Reyes no será el único laborista que aprenderá en carne propia la lección de lealtad al jefe. Luis Gay, dirigente sindical aceptó la orden de Perón de disolver el laborismo, pero desobedeció la orden de someter a la CGT al Estado o, para ser más preciso, a la voluntad del líder. ¡Pobres laboristas que confiaron en Perón o se creyeron los más vivos del mundo cuando, pisoteando sus viejas creencias, decidieron arreglar con un militar de sonrisa fácil y abrazo ruidoso!

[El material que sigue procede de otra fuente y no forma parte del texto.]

(* ===== verification/DatabaseMgr.v ===== *)
(** * Opening and closing the databases: server/database/Database/DatabaseMgr.cpp

    [AddDatabase] fills four queues of closures and [Load] works through them.
    A closure is kept as the data it captures, and run by the definition that
    holds its body.  A pool is seen through the interface [PoolOps] (its
    [Open], [Close], [PrepareStatements], [Update] and the updater's [Create],
    [Populate] and [Update]); each of its calls may end the process or throw, as
    [AddTasks] and [MakeExtraFile] do.  [mgr_trace] records the calls in order. *)
From S2P Require Import Prelude CppString Convert Config.

(** Pools are called by name; [W] is everything behind them.  An exception is
    its text. *)
Class PoolOps (W : Type) := {
  pool_Open : string → W → outcome string Z * W;
  pool_Close : string → W → outcome string unit * W;
  pool_SetConnectionInfo : string → string → W → outcome string unit * W;
  pool_PrepareStatements : string → W → outcome string bool * W;
  pool_Update : Z → string → W → outcome string unit * W;
  updater_Create : string → W → outcome string bool * W;
  updater_Populate : string → W → outcome string bool * W;
  updater_Update : string → W → outcome string bool * W }.

(** How a call does not return. *)
Inductive stop := Thrown (e : string) | Ended (why : string).
Definition stop_of {E A : Type} (text : E → string) (r : outcome E A) : option stop :=
  match r with Done _ => None | Throw e => Some (Thrown (text e)) | Crash w => Some (Ended w) end.

(** Some call of a pool or its updater does not return, in this way. *)
Inductive pool_stops {W : Type} `{PoolOps W} (x : stop) : Prop :=
| Open_stops name w : stop_of id (fst (pool_Open name w)) = Some x → pool_stops x
| Close_stops name w : stop_of id (fst (pool_Close name w)) = Some x → pool_stops x
| SetConnectionInfo_stops name info w : stop_of id (fst (pool_SetConnectionInfo name info w)) = Some x → pool_stops x
| PrepareStatements_stops name w : stop_of id (fst (pool_PrepareStatements name w)) = Some x → pool_stops x
| Update_stops diff name w : stop_of id (fst (pool_Update diff name w)) = Some x → pool_stops x
| Create_stops name w : stop_of id (fst (updater_Create name w)) = Some x → pool_stops x
| Populate_stops name w : stop_of id (fst (updater_Populate name w)) = Some x → pool_stops x
| updater_stops name w : stop_of id (fst (updater_Update name w)) = Some x → pool_stops x.
#[export] Hint Constructors pool_stops : warhead.

Definition CR_CONNECTION_ERROR : Z := 2002.
Definition ER_BAD_DB_ERROR : Z := 1049.

(** What happened to the pools. *)
Inductive mgr_event :=
| EvOpen (name : string) (ok : bool)      (* the predicate of [_open] returned *)
| EvPopulate (name : string) (ok : bool)
| EvUpdate (name : string) (ok : bool)
| EvPrepare (name : string) (ok : bool)
| EvClose (name : string).

Section DatabaseMgr.
Context {W : Type} `{PoolOps W}.

Record DatabaseMgr := mk_DatabaseMgr {
  _autoSetup : bool;
  _updateFlags : Z;
  _open : list (string * bool);    (* name, updatesEnabledForThis *)
  _populate : list string;
  _update : list string;
  _prepare : list string;
  _close : list string;            (* the stack, its top first *)
  _poolList : list string;
  world : W;
  mgr_trace : list mgr_event }.

Abbreviation MM := (SM string DatabaseMgr).

Definition with_queues (o : list (string * bool)) (po u pr c pl : list string) (m : DatabaseMgr)
    : DatabaseMgr :=
  mk_DatabaseMgr (_autoSetup m) (_updateFlags m) o po u pr c pl (world m) (mgr_trace m).
Definition with_close (c : list string) (m : DatabaseMgr) : DatabaseMgr :=
  with_queues (_open m) (_populate m) (_update m) (_prepare m) c (_poolList m) m.
Definition with_world (w : W) (m : DatabaseMgr) : DatabaseMgr :=
  mk_DatabaseMgr (_autoSetup m) (_updateFlags m) (_open m) (_populate m) (_update m) (_prepare m)
    (_close m) (_poolList m) w (mgr_trace m).
Definition record_event (e : mgr_event) : MM unit := modify_state (λ m,
  mk_DatabaseMgr (_autoSetup m) (_updateFlags m) (_open m) (_populate m) (_update m) (_prepare m)
    (_close m) (_poolList m) (world m) (mgr_trace m ++ [e])).
(** A call of the interface. *)
Definition call_world {A : Type} (f : W → outcome string A * W) : MM A := λ m,
  let '(r, w) := f (world m) in (r, with_world w m).

Definition new_DatabaseMgr (cfg : ConfigState) (w : W) : DatabaseMgr :=
  mk_DatabaseMgr (fst (GetOption_bool "Updates.AutoSetup" true true cfg))
    (fst (GetOption uint32 "Updates.EnableDatabases" 0 true cfg)) [] [] [] [] [] [] w [].

(** [DBUpdater::IsEnabled] *)
Definition IsEnabled (poolType updateMask : Z) : bool := negb (Z.land updateMask poolType =? 0)%Z.

Definition AddDatabase (name : string) (poolType : Z) : MM unit := modify_state (λ m,
  let updatesEnabledForThis := IsEnabled poolType (_updateFlags m) in
  with_queues (_open m ++ [(name, updatesEnabledForThis)])
    (_populate m ++ if updatesEnabledForThis then [name] else [])
    (_update m ++ if updatesEnabledForThis then [name] else [])
    (_prepare m ++ [name]) (_close m) (_poolList m) m).

(** [while (reconnectCount < attempts)]: [todo] is the difference. *)
Fixpoint reconnect_loop (todo : nat) (name : string) (error : Z) : MM Z :=
  match todo with
  | O => mret error
  | S todo =>
      error ← call_world (pool_Open name);
      if (error =? CR_CONNECTION_ERROR)%Z then reconnect_loop todo name error else mret error
  end.

(** The body of the closure in [_open]. *)
Definition run_open (cfg : ConfigState) (entry : string * bool) : MM bool :=
  let '(name, updatesEnabledForThis) := entry in
  let dbString := fst (GetOption_string (name +:+ "DatabaseInfo") "" true cfg) in
  if is_empty dbString then mret false
  else
    _ ← call_world (pool_SetConnectionInfo name dbString);
    error ← call_world (pool_Open name);
    m ← get_state;
    error ← (if negb (error =? 0)%Z then
               error ← (if (error =? CR_CONNECTION_ERROR)%Z then
                          reconnect_loop
                            (Z.to_nat (fst (GetOption uint8 "Database.Reconnect.Attempts" 20 true cfg)))
                            name error
                        else mret error);
               if (error =? ER_BAD_DB_ERROR)%Z && updatesEnabledForThis && _autoSetup m then
                 created ← call_world (updater_Create name);
                 if negb created then mret error
                 else
                   again ← call_world (pool_Open name);
                   mret (if (again =? 0)%Z then 0%Z else error)
               else mret error
             else mret 0%Z);
    if negb (error =? 0)%Z then mret false
    else
      _ ← modify_state (λ m, with_close (name :: _close m) m);
      mret true.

En pocos meses Gay aprenderá que con Perón no se juega. Sobre estos temas el “Primer trabajador” es hasta previsible. Cada vez que hay que liquidar a un disidente que molesta, se inventa alguna conspiración yanqui. En el caso de Gay, se lo acusa de haber acordado con las centrales sindicales de Estados Unidos que en esos días visitaban a la Argentina invitados por la Casa Rosada. Hubo reuniones, abundaron las sonrisas, los abrazos, pero también las amenazas veladas. En algún momento Perón convoca a todos los dirigentes sindicales de la CGT y acusa a Gay de traidor y de estar involucrado en una conspiración contra la Argentina. Los dirigentes sindicales le piden pruebas, pero Perón no da ninguna. Considera que su acusación debe ser admitida como un acto de lealtad. A Gay la única alterativa que le queda es decir que Perón es un mentiroso, paso que no se atreve a dar. La CGT queda en manos de Perón y del alcahuete de turno: José Espejo, un personaje irrelevante e insignificante. ¿Y la conspiración norteamericana? Bien gracias. Lo que importaba era el control de la CGT y Gay, lo demás, como dijera otro dirigente sindical, circo para la gilada. Bien por Perón y su magistral lección de peronismo de primera clase.